» **About this task**:
This task calls for copying every line in the data below that contains the word "right".

═════ Data supplied ═════

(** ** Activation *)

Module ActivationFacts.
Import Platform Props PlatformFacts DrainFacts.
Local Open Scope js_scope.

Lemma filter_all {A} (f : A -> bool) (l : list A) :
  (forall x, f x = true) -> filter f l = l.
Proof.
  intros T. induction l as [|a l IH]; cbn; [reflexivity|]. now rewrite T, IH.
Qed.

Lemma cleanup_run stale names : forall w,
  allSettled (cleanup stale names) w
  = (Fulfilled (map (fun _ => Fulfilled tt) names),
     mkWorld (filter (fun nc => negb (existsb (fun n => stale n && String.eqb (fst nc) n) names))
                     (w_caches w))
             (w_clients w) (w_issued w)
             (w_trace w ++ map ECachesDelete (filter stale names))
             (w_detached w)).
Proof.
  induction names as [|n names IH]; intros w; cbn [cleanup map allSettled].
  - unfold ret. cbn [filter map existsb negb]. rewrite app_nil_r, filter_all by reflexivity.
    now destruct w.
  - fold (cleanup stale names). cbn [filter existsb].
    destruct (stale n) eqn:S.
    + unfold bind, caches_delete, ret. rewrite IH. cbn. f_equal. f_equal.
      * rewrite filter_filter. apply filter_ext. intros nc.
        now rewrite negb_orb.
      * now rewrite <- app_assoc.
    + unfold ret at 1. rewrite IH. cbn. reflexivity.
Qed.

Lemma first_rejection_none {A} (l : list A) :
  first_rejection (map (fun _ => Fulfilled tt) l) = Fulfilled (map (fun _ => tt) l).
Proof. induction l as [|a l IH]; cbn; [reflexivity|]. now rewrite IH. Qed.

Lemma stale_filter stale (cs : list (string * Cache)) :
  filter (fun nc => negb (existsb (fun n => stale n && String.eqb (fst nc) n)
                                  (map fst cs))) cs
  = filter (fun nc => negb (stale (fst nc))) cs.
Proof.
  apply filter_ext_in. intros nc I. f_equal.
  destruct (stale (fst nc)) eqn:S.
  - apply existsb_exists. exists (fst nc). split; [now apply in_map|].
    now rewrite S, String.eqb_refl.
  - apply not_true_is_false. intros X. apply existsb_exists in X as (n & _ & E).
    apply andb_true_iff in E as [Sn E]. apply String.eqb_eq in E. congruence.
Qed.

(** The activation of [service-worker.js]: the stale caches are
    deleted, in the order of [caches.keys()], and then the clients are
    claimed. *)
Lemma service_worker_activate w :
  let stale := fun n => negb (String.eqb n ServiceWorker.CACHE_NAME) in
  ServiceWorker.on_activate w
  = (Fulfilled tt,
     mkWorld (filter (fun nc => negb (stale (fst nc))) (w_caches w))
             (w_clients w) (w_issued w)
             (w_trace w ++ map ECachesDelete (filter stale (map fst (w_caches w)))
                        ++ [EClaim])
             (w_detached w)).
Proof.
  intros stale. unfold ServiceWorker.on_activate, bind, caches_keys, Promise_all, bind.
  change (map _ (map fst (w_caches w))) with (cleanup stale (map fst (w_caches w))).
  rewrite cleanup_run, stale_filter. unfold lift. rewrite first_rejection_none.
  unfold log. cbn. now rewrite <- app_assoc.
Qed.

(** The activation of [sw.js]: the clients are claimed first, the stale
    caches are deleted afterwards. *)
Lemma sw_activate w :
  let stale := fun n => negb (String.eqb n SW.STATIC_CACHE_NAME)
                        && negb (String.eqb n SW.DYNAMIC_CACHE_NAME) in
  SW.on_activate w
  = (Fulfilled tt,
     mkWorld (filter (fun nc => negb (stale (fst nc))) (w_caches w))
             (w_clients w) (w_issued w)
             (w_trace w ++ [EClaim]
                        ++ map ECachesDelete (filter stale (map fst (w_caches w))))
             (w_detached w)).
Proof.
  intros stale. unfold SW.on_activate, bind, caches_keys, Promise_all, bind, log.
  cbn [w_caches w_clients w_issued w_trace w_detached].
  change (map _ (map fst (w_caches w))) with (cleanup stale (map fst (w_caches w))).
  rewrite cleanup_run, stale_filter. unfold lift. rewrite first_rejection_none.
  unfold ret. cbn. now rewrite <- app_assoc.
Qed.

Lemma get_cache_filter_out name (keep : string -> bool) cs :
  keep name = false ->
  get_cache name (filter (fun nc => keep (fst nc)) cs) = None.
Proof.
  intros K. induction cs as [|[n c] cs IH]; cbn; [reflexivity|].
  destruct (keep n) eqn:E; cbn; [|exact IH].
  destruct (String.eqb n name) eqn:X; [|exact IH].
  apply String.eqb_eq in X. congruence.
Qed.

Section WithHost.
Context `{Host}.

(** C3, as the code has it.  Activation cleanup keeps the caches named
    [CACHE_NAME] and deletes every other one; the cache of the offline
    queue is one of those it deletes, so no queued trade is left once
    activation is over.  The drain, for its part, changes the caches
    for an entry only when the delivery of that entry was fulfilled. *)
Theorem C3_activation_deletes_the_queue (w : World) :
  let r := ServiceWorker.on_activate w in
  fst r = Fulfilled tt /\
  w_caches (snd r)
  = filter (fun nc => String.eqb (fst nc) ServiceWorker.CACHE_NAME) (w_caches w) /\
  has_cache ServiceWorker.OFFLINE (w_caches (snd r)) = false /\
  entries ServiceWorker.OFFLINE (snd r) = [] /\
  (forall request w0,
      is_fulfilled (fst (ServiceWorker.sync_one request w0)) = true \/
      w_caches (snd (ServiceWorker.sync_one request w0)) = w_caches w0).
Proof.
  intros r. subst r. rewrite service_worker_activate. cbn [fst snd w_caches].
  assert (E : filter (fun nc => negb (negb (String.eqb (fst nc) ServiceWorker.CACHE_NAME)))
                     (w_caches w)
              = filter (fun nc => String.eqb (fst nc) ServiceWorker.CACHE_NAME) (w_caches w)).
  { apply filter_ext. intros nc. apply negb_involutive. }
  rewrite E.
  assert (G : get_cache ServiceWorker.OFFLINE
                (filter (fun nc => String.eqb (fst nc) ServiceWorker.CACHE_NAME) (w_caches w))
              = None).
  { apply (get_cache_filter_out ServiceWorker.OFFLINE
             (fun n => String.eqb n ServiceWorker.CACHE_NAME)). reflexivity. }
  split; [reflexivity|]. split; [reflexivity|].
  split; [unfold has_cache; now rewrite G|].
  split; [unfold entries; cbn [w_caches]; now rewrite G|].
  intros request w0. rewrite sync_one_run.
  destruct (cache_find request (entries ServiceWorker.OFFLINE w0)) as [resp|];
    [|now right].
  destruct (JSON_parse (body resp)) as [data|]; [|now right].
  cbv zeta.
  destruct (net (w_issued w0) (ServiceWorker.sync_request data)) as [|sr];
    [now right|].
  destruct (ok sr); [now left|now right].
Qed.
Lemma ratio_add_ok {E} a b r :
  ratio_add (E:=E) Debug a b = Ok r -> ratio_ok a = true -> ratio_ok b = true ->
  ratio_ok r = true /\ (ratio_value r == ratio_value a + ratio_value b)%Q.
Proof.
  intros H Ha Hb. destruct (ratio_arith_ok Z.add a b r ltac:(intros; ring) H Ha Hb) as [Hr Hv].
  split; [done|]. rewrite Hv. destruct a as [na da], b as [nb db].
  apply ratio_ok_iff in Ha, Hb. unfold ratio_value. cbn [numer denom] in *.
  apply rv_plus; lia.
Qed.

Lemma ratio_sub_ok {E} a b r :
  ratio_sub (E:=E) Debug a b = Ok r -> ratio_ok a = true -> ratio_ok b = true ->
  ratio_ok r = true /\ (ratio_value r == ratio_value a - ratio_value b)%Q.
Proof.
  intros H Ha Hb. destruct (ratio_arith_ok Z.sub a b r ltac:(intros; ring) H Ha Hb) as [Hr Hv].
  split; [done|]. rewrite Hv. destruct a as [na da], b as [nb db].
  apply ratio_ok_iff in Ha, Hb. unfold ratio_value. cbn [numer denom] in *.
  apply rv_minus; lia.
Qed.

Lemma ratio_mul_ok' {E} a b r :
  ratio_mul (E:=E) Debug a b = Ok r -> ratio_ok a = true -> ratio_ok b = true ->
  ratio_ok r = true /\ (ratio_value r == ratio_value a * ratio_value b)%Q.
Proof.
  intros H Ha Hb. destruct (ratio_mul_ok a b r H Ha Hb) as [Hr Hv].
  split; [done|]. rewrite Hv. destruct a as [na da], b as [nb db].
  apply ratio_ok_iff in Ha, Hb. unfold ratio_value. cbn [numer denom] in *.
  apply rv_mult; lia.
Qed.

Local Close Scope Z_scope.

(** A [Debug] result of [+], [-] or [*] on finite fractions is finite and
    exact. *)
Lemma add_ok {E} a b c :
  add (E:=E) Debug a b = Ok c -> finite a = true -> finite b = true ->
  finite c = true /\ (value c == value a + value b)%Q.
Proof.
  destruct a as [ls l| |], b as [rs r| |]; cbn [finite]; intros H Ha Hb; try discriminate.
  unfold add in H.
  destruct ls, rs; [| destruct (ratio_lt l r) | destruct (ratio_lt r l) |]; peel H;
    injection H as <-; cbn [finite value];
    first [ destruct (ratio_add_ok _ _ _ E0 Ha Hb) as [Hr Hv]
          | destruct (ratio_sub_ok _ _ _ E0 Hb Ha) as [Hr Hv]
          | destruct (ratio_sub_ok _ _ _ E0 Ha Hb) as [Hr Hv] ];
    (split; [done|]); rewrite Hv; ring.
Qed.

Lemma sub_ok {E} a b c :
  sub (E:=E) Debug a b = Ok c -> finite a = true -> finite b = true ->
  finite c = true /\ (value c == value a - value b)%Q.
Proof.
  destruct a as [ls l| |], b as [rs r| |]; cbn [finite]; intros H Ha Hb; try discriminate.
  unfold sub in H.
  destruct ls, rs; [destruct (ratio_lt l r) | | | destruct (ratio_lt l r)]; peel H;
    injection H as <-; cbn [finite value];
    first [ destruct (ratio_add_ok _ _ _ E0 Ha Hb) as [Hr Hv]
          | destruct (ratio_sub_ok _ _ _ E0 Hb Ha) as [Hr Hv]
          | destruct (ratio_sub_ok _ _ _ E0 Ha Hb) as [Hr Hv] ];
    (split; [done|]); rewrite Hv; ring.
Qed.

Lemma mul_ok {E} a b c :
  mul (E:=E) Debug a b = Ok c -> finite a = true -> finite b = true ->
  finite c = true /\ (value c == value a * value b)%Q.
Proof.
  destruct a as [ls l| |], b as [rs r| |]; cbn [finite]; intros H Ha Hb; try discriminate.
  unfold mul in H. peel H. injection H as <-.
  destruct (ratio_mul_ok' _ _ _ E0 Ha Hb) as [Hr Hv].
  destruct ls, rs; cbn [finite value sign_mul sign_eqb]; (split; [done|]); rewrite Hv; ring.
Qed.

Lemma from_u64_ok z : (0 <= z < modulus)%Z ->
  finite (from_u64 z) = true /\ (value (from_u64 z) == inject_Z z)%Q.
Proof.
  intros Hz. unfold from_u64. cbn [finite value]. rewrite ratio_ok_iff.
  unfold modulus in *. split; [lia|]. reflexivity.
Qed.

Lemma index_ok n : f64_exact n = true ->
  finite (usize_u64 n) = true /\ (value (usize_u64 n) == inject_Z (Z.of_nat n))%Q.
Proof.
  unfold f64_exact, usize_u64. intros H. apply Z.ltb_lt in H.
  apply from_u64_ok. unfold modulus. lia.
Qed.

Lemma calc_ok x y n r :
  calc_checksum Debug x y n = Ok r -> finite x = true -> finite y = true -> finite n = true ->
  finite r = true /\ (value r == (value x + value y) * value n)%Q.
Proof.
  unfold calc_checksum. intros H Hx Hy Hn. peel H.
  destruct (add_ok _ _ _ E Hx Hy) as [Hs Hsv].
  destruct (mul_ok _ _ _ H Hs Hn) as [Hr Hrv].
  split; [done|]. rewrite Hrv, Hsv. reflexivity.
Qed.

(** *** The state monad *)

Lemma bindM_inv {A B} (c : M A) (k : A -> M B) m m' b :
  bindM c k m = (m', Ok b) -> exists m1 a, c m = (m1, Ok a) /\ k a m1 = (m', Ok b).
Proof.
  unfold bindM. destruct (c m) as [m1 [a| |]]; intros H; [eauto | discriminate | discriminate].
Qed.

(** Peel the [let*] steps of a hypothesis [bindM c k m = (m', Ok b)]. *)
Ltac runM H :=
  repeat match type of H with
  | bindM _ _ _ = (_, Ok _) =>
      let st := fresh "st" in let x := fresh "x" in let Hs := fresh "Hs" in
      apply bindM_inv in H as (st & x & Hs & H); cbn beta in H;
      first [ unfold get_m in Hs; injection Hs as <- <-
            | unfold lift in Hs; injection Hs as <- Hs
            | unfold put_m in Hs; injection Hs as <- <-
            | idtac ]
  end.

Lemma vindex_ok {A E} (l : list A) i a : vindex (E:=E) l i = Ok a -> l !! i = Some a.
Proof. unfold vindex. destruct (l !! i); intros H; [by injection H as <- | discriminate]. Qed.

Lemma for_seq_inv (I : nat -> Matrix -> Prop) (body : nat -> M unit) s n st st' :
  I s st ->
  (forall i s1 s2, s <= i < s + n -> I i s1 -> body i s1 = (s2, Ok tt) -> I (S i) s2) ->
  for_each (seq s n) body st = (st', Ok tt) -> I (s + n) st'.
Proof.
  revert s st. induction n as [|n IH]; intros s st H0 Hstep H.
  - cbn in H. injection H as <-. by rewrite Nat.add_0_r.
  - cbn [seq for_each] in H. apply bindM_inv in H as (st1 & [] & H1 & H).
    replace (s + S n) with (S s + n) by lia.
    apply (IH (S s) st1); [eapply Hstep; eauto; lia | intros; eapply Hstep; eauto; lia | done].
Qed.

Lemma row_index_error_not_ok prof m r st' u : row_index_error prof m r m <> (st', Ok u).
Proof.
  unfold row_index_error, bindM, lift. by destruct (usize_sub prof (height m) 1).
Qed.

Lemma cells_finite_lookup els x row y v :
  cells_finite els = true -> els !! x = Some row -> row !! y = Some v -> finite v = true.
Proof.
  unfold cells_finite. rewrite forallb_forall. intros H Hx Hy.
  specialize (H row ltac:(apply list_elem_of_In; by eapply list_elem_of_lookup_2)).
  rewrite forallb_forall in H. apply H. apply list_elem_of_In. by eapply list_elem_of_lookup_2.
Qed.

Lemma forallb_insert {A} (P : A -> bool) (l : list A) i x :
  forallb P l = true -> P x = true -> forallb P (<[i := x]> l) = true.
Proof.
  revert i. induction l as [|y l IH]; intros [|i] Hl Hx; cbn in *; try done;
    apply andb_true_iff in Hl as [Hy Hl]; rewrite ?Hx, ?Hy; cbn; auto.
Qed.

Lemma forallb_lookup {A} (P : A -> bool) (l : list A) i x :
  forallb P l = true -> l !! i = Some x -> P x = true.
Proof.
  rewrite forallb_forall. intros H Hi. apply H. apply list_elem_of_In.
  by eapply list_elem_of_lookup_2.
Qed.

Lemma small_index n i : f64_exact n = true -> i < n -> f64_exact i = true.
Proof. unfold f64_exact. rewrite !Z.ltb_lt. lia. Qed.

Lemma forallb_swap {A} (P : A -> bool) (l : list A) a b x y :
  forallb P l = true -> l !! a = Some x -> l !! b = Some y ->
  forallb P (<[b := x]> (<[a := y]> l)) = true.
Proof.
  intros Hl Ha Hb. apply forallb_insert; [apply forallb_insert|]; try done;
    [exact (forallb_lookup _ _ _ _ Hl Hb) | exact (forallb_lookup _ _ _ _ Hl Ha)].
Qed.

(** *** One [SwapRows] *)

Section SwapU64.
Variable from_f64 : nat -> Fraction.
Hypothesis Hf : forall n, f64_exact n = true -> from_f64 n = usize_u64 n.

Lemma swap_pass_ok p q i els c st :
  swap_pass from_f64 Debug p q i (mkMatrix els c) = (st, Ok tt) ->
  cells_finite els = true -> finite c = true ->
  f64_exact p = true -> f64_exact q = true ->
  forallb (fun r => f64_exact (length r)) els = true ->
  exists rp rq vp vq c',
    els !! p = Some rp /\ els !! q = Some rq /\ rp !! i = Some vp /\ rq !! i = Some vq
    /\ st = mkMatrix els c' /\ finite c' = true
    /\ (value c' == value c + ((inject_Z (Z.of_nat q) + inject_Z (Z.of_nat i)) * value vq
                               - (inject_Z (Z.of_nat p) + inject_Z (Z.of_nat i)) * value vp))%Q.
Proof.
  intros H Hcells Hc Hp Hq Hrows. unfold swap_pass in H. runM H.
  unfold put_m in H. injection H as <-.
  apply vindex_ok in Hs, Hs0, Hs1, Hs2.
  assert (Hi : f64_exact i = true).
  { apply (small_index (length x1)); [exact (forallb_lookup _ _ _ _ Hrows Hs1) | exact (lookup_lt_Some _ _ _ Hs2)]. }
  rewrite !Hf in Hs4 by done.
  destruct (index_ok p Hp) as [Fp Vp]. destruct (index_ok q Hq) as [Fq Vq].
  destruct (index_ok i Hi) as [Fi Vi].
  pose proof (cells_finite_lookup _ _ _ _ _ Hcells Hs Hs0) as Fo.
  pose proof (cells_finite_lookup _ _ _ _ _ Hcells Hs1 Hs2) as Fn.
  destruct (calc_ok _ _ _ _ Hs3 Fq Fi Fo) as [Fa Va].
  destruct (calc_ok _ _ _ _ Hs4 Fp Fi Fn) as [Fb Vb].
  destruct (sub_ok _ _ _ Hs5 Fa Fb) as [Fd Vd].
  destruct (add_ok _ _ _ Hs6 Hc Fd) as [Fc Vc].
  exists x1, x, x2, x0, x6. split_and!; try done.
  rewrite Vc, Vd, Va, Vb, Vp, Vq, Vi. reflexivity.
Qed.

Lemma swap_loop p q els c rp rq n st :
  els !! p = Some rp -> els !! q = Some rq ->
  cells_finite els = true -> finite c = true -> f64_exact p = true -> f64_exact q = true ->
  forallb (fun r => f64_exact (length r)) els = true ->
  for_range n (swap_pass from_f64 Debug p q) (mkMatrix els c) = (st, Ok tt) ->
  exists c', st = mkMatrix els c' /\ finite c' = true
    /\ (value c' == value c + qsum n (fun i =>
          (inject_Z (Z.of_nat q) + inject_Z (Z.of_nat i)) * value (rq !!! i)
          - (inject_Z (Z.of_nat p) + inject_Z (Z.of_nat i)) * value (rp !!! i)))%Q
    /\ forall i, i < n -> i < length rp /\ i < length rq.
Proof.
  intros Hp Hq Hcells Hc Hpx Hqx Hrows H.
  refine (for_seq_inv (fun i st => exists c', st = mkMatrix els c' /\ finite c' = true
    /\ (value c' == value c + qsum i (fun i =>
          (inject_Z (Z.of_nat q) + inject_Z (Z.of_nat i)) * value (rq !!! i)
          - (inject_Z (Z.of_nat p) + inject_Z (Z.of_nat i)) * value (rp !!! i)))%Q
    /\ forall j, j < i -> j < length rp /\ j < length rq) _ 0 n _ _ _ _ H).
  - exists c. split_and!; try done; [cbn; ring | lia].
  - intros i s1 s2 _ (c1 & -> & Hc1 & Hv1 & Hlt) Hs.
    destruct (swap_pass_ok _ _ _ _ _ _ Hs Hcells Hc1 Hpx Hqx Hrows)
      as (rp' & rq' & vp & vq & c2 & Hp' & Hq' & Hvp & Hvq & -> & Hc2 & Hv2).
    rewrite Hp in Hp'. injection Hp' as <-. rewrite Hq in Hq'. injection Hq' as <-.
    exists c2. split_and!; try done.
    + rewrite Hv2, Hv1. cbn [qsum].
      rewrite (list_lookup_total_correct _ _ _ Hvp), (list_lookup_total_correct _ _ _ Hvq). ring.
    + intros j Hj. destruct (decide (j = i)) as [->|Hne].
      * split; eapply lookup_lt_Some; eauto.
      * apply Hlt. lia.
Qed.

═════

» **Solution to the problem**:
    [|now right].
  destruct (JSON_parse (body resp)) as [data|]; [|now right].
    [now right|].
  destruct (ok sr); [now left|now right].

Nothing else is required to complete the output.